I had to sit for a while on the cold concrete, to catch my breath back, and then went on to the inner courtyard, right before the ‘Sanctum Sanctorum’ of the Monastery. A courtyard looking up to the Universe. I had wanted to shoot at this wonderful place for a long time.

The training workshop for the Ambassadors of the Hanle Dark Sky Reserve had brought me to Hanle. While the training was scheduled during the day and evening, the nights were free to shoot the clear sky. In fact one of the participants of the workshop was a young monk, who was quite interested in the proceedings of the workshop, learning to use the telescope and quite adept in the evenings to set up the telescope himself.

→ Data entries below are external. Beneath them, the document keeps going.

(* ===== verification/Http1Post.v ===== *)
(** * Requests

    [writecb] is called when the connection is there and whenever what was
    written has been sent.  It writes the request, and for a POST the three
    files behind it in blocks of 2048 bytes. *)

From stdpp Require Import base list list_numbers numbers option strings.
From Stdlib Require Import ZArith Lia.
From S2P Require Import Prelude Bits Blocks Cstr Http1 Http1Proofs.

Open Scope Z_scope.

Section Post.
Context (p : params) (files : list Z → option (list Z)).

(** The files can be read. *)
Definition readable (f : option (list Z)) : Prop := match f with Some n => is_Some (files n) | None => True end.
Definition contents (f : option (list Z)) : list Z := match f with Some n => default [] (files n) | None => [] end.
Context (Hh : readable (post_header p)) (Hf : readable (post_file p)) (Hg : readable (post_footer p)).

(** What is still to be sent, from the state and the file that is open. *)
Definition open_part (w : writer) (f : option (list Z)) : list Z := default (contents f) (post_fh w).
Definition to_send (w : writer) : list Z :=
  match writestate w with
  | WRITE_FIRST | WRITE_HEADER =>
      request p files ++
      (if do_post p then contents (post_header p) ++ contents (post_file p) ++ contents (post_footer p) else [])
  | WRITE_POST_HEADER => open_part w (post_header p) ++ contents (post_file p) ++ contents (post_footer p)
  | WRITE_POST_FILE => open_part w (post_file p) ++ contents (post_footer p)
  | WRITE_POST_FOOTER => open_part w (post_footer p)
  | WRITE_DONE => []
  end.

(** A file is open only while it is sent. *)
Definition current (w : writestate_t) : option (list Z) :=
  match w with
  | WRITE_POST_HEADER => post_header p | WRITE_POST_FILE => post_file p | WRITE_POST_FOOTER => post_footer p
  | _ => None
  end.
Definition writer_ok (w : writer) : Prop := current (writestate w) = None → post_fh w = None.

(** Some bytes were sent, and the writer is still in order. *)
Definition sent (w w' : writer) (b : list Z) : Prop :=
  output w' = output w ++ b ∧ to_send w = b ++ to_send w' ∧ writer_ok w'.

Lemma post_part_ok f next s :
  readable f → (f = None → post_fh (wr s) = None) →
  (∃ s' b, post_part files f next s = Done (Return, s') ∧ b ≠ [] ∧ rp s' = rp s ∧ rs s' = rs s ∧ ln s' = ln s ∧
     output (wr s') = output (wr s) ++ b ∧ open_part (wr s) f = b ++ open_part (wr s') f ∧
     writestate (wr s') = writestate (wr s) ∧ in_writecb (wr s') = in_writecb (wr s) ∧ f ≠ None) ∨
  (open_part (wr s) f = [] ∧
   post_part files f next s = Done (Continue, set_writestate next (set_post_fh None s))).
Proof.
  intros Hr Hn. unfold post_part, open_part. destruct f as [name|].
  - unfold do_post_file. rewrite bind_assoc, bind_get.
    assert ((match post_fh (wr s) with Some fh => Some fh | None => files name end) =
      Some (default (contents (Some name)) (post_fh (wr s)))) as ->.
    { destruct (post_fh (wr s)); [done|]. destruct Hr as [c Hc]. cbn [contents]. by rewrite Hc. }
    set (fh := default _ _). case_bool_decide as Ed.
    + right. rewrite bind_assoc, bind_modify, bind_ret, bind_modify. split; [|done].
      destruct fh as [|c fh]; [done|]. done.
    + left. unfold send. msimpl.
      eexists _, (take POST_BUF_SIZE fh). split; [done|]. split; [done|]. split; [done|]. split; [done|]. split; [done|].
      split; [done|]. split; [|done]. cbn [wr set_output set_post_fh post_fh default]. symmetry. apply take_drop.
  - right. rewrite (Hn eq_refl). cbn [default contents]. split; [done|]. rewrite bind_modify, ret_M. do 2 f_equal.
    destruct s as [l r q [ws iw fh out]]. cbn in *. by rewrite (Hn eq_refl).
Qed.

(** The loop up to the next return. *)
Lemma write_loop_ok n s :
  writer_ok (wr s) →
  (match writestate (wr s) with
   | WRITE_FIRST => 2 | WRITE_HEADER | WRITE_DONE => 1
   | WRITE_POST_HEADER => 4 | WRITE_POST_FILE => 3 | WRITE_POST_FOOTER => 2 end ≤ n)%nat →
  ∃ s' b, write_loop p files n s = Done (tt, s') ∧ sent (wr s) (wr s') b ∧ rp s' = rp s ∧ rs s' = rs s ∧ ln s' = ln s ∧
    in_writecb (wr s') = in_writecb (wr s) ∧ (b ≠ [] ∨ writestate (wr s') = WRITE_DONE).
Proof.
  revert s. induction n as [|n IH]; intros s Hok Hn; [destruct (writestate (wr s)); lia|].
  cbn [write_loop]. unfold write_step. rewrite bind_assoc, bind_get.
  assert (∀ f next (post : list Z),
    readable f → current (writestate (wr s)) = f → to_send (wr s) = open_part (wr s) f ++ post →
    (∀ w, writestate w = writestate (wr s) → to_send w = open_part w f ++ post) →
    (∀ w, writestate w = next → post_fh w = None → to_send w = post) →
    (match next with WRITE_FIRST => 2 | WRITE_HEADER | WRITE_DONE => 1
      | WRITE_POST_HEADER => 4 | WRITE_POST_FILE => 3 | WRITE_POST_FOOTER => 2 end ≤ n)%nat →
    ∃ s' b, (post_part files f next ≫= λ fl, match fl with Continue => write_loop p files n | Return => mret tt end) s =
      Done (tt, s') ∧ sent (wr s) (wr s') b ∧ rp s' = rp s ∧ rs s' = rs s ∧ ln s' = ln s ∧
      in_writecb (wr s') = in_writecb (wr s) ∧ (b ≠ [] ∨ writestate (wr s') = WRITE_DONE)) as Hpart.
  { intros f next post Hr Hcur Hts Hsame Hnext Hn'.
    destruct (post_part_ok f next s Hr) as [(s' & b & E & Hb & H1 & H2 & H3 & Ho & Hop & Hws & Hiw & Hfn)|[Hop E]].
    { intros ->. by apply Hok. }
    - rewrite (M_bind_done _ _ _ _ _ E). exists s', b. split; [done|]. split; [|by auto 10].
      split; [done|]. split; [by rewrite Hts, (Hsame _ Hws), Hop, <- app_assoc|].
      intros Hc. rewrite Hws in Hc. congruence.
    - rewrite (M_bind_done _ _ _ _ _ E). set (s1 := set_writestate _ _).
      destruct (IH s1) as (s' & b & E' & (Ho & Hs & Hw) & H1 & H2 & H3 & H4 & H5); [by intros _|exact Hn'|].
      exists s', b. split; [done|]. split; [|done]. split; [done|]. split; [|done].
      rewrite Hts, Hop. rewrite <- Hs. symmetry. by apply Hnext. }
  destruct (writestate (wr s)) eqn:Ews.
  - rewrite bind_assoc, bind_modify, bind_ret. set (s1 := set_writestate _ _).
    destruct (IH s1) as (s' & b & E' & (Ho & Hs & Hw) & H); [intros _; apply Hok; by rewrite Ews|simpl; lia|].
    exists s', b. split; [done|]. split; [|done]. split; [done|]. split; [|done].
    rewrite <- Hs. unfold to_send. by rewrite Ews.
  - unfold send. msimpl. eexists _, (request p files). split; [done|].
    assert (request p files ≠ []) as Hne.
    { unfold request, request_head. by destruct (do_get p), (do_head p). }
    split; [|by auto 10]. split; [done|].
    assert (post_fh (wr s) = None) as Hfh by (apply Hok; by rewrite Ews).
    split; [|intros _; exact Hfh]. unfold to_send, open_part. rewrite Ews. cbn [wr set_writestate set_output writestate post_fh].
    rewrite Hfh. by destruct (do_post p).
  - apply (Hpart (post_header p) WRITE_POST_FILE (contents (post_file p) ++ contents (post_footer p))); try done.
    + unfold to_send. by rewrite Ews.
    + intros w E. unfold to_send. by rewrite E.
    + intros w E1 E2. unfold to_send, open_part. by rewrite E1, E2.
    + lia.
  - apply (Hpart (post_file p) WRITE_POST_FOOTER (contents (post_footer p))); try done.
    + unfold to_send. by rewrite Ews.
    + intros w E. unfold to_send. by rewrite E.
    + intros w E1 E2. unfold to_send, open_part. by rewrite E1, E2.
    + lia.
  - apply (Hpart (post_footer p) WRITE_DONE []); try done.
    + unfold to_send. by rewrite Ews, app_nil_r.
    + intros w E. unfold to_send. by rewrite E, app_nil_r.
    + intros w E1 E2. unfold to_send, open_part. by rewrite E1.
    + lia.
  - rewrite bind_ret. exists s, []. split; [done|]. split; [|by auto 10].
    split; [by rewrite app_nil_r|]. split; [|done]. unfold to_send. by rewrite Ews.
Qed.

Lemma writecb_ok s :
  writer_ok (wr s) → in_writecb (wr s) = false →
  ∃ s' b, writecb p files s = Done (tt, s') ∧ sent (wr s) (wr s') b ∧ in_writecb (wr s') = false ∧
    (b ≠ [] ∨ writestate (wr s') = WRITE_DONE).
Proof.
  intros Hok Hin. unfold writecb. rewrite bind_get, Hin, bind_modify.
  destruct (write_loop_ok 6 (set_in_writecb true s)) as (s' & b & E & (Ho & Hs & Hw) & _ & _ & _ & _ & H); [done| |].
  { cbn. destruct (writestate (wr s)); lia. }
  rewrite (M_bind_done _ _ _ _ _ E), modify_M. exists (set_in_writecb false s'), b. split; [done|]. done.
Qed.

(** [n] calls. *)
Fixpoint writecb_times (n : nat) : H unit :=
  match n with O => mret tt | S n' => writecb p files;; writecb_times n' end.

Lemma writecb_times_ok n s :
  writer_ok (wr s) → in_writecb (wr s) = false →
  ∃ s' b, writecb_times n s = Done (tt, s') ∧ sent (wr s) (wr s') b ∧
    ((n ≤ length b)%nat ∨ writestate (wr s') = WRITE_DONE).
Proof.
  revert s. induction n as [|n IH]; intros s Hok Hin.
  - exists s, []. split; [done|]. split; [split; [by rewrite app_nil_r|done]|]. left. simpl. lia.
  - destruct (writecb_ok s Hok Hin) as (s1 & b1 & E1 & (Ho1 & Hs1 & Hw1) & Hi1 & H1).
    destruct (IH s1 Hw1 Hi1) as (s2 & b2 & E2 & (Ho2 & Hs2 & Hw2) & H2).
    cbn [writecb_times]. rewrite (M_bind_done _ _ _ _ _ E1). exists s2, (b1 ++ b2). split; [done|].
    split; [split; [by rewrite Ho2, Ho1, app_assoc|split; [by rewrite Hs1, Hs2, app_assoc|done]]|].
    destruct H2 as [H2|H2]; [|by right]. destruct H1 as [H1|H1].
    + left. rewrite length_app. destruct b1; [done|]. simpl. lia.
    + right. unfold to_send in Hs1, Hs2. rewrite H1 in Hs2. symmetry in Hs2. apply app_eq_nil in Hs2 as [-> Hs2].
      simpl in H2. assert (n = 0%nat) as -> by lia. cbn [writecb_times] in E2. rewrite ret_M in E2. by simplify_eq.
Qed.
End Post.

Lemma request_length p files :
  do_post p = true →
  let post := if do_post p then contents files (post_header p) ++ contents files (post_file p) ++ contents files (post_footer p)
              else [] in
  ∃ a, request p files = a ++ str "Content-Length: " ++ print_dec (zlen post) ++ [13; 10; 13; 10].
Proof.
  intros Hp post. unfold post. rewrite Hp. unfold request. rewrite Hp, !zlen_app.
  assert (∀ f, match f with Some n => zlen (default [] (files n)) | None => 0 end = zlen (contents files f)) as Hs
    by (by intros []).
  rewrite !Hs, Z.add_assoc.
  exists (request_head p ++ str "Content-Type: application/x-www-form-urlencoded" ++ http_crlf).
  generalize (request_head p) (print_dec (zlen (contents files (post_header p)) + zlen (contents files (post_file p)) +
    zlen (contents files (post_footer p)))). intros a b. rewrite <- !app_assoc. done.
Qed.

(** The request reaches the server: from the state before a connection,
    every sequence of calls of [writecb] sends a prefix of the request (and, for
    a POST, of the three files behind it), and when there were more calls than
    bytes everything is sent; the [Content-Length] that is announced is the size
    of the files that follow. *)
Theorem request_sent p files n s :
  readable files (post_header p) → readable files (post_file p) → readable files (post_footer p) →
  writestate (wr s) = WRITE_FIRST → post_fh (wr s) = None → in_writecb (wr s) = false → output (wr s) = [] →
  let post := if do_post p then contents files (post_header p) ++ contents files (post_file p) ++ contents files (post_footer p)
              else [] in
  ∃ s', writecb_times p files n s = Done (tt, s') ∧ output (wr s') `prefix_of` request p files ++ post ∧
    ((length (request p files ++ post) < n)%nat → output (wr s') = request p files ++ post) ∧
    (do_post p = true →
     ∃ a, request p files = a ++ str "Content-Length: " ++ print_dec (zlen post) ++ [13; 10; 13; 10]).
Proof.
  intros Hh Hf Hg Hws Hfh Hin Hout post.
  assert (do_post p = true → ∃ a, request p files = a ++ str "Content-Length: " ++ print_dec (zlen post) ++ [13; 10; 13; 10]) as Hcl.
  { intros Hp. apply request_length. done. }
  destruct (writecb_times_ok p files Hh Hf Hg n s) as (s' & b & E & (Ho & Hs & _) & H); [by intros _|done|].
  rewrite Hout in Ho. assert (to_send p files (wr s) = request p files ++ post) as Ets by (unfold to_send; by rewrite Hws).
  rewrite Ets in Hs. exists s'. split; [done|]. rewrite Ho. cbn [app]. split; [by eexists|].
  split; [|done]. intros Hn.
  destruct H as [H|H].
  - rewrite Hs, length_app in Hn. lia.
  - rewrite Hs. unfold to_send. by rewrite H, app_nil_r.
Qed.

Definition post_params : params :=
  P None None false false false false true false (str "ua") (str "h") (str "/") (Some (str "a")) None (Some (str "b")) 0 0 0 0.
Definition post_files (n : list Z) : option (list Z) :=
  if bool_decide (n = str "a") then Some (replicate 3000 120) else if bool_decide (n = str "b") then Some (str "end") else None.
Definition post_state : hgstate :=
  HG (LN None 0 0 0 0 false None) (RP READ_STATUS 0 0 0 0 0 false 0 0 0 false) (RS false false false 0 0 [] [] [] true)
     (WR WRITE_FIRST false None []).

Lemma request_sent_witness :
  let post := replicate 3000 120 ++ [] ++ str "end" in
  ∃ s', writecb_times post_params post_files 5000 post_state = Done (tt, s') ∧
    output (wr s') `prefix_of` request post_params post_files ++ post ∧
    ((length (request post_params post_files ++ post) < 5000)%nat → output (wr s') = request post_params post_files ++ post) ∧
    (do_post post_params = true →
     ∃ a, request post_params post_files = a ++ str "Content-Length: " ++ print_dec (zlen post) ++ [13; 10; 13; 10]).
Proof.
  apply (request_sent post_params post_files 5000 post_state);
    [by eexists|done|by eexists|done|done|done|done].
Defined.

At the courtyard inside the Hanle Monastery, I requested the young monk to open the door to the sanctum Sanctorum, and he was quite willing to oblige.

I shot seven shots to make this panorama, the initial shot was aimed towards the zenith. The fluttering prayer flag streamers divided the sky into six uneven sextants. The southern sextants housed the bright Jupiter and the Zodiacal Light. The northern sextants housed the Milky Way and its numerous clusters. The faraway Andromeda Galaxy in the middle near the zenith.

Looking down in the courtyard, it’s two storied with a balcony running all around. The door of the Sanctum Sanctorum is open and you can see inside. Dorje too is making his own panorama.”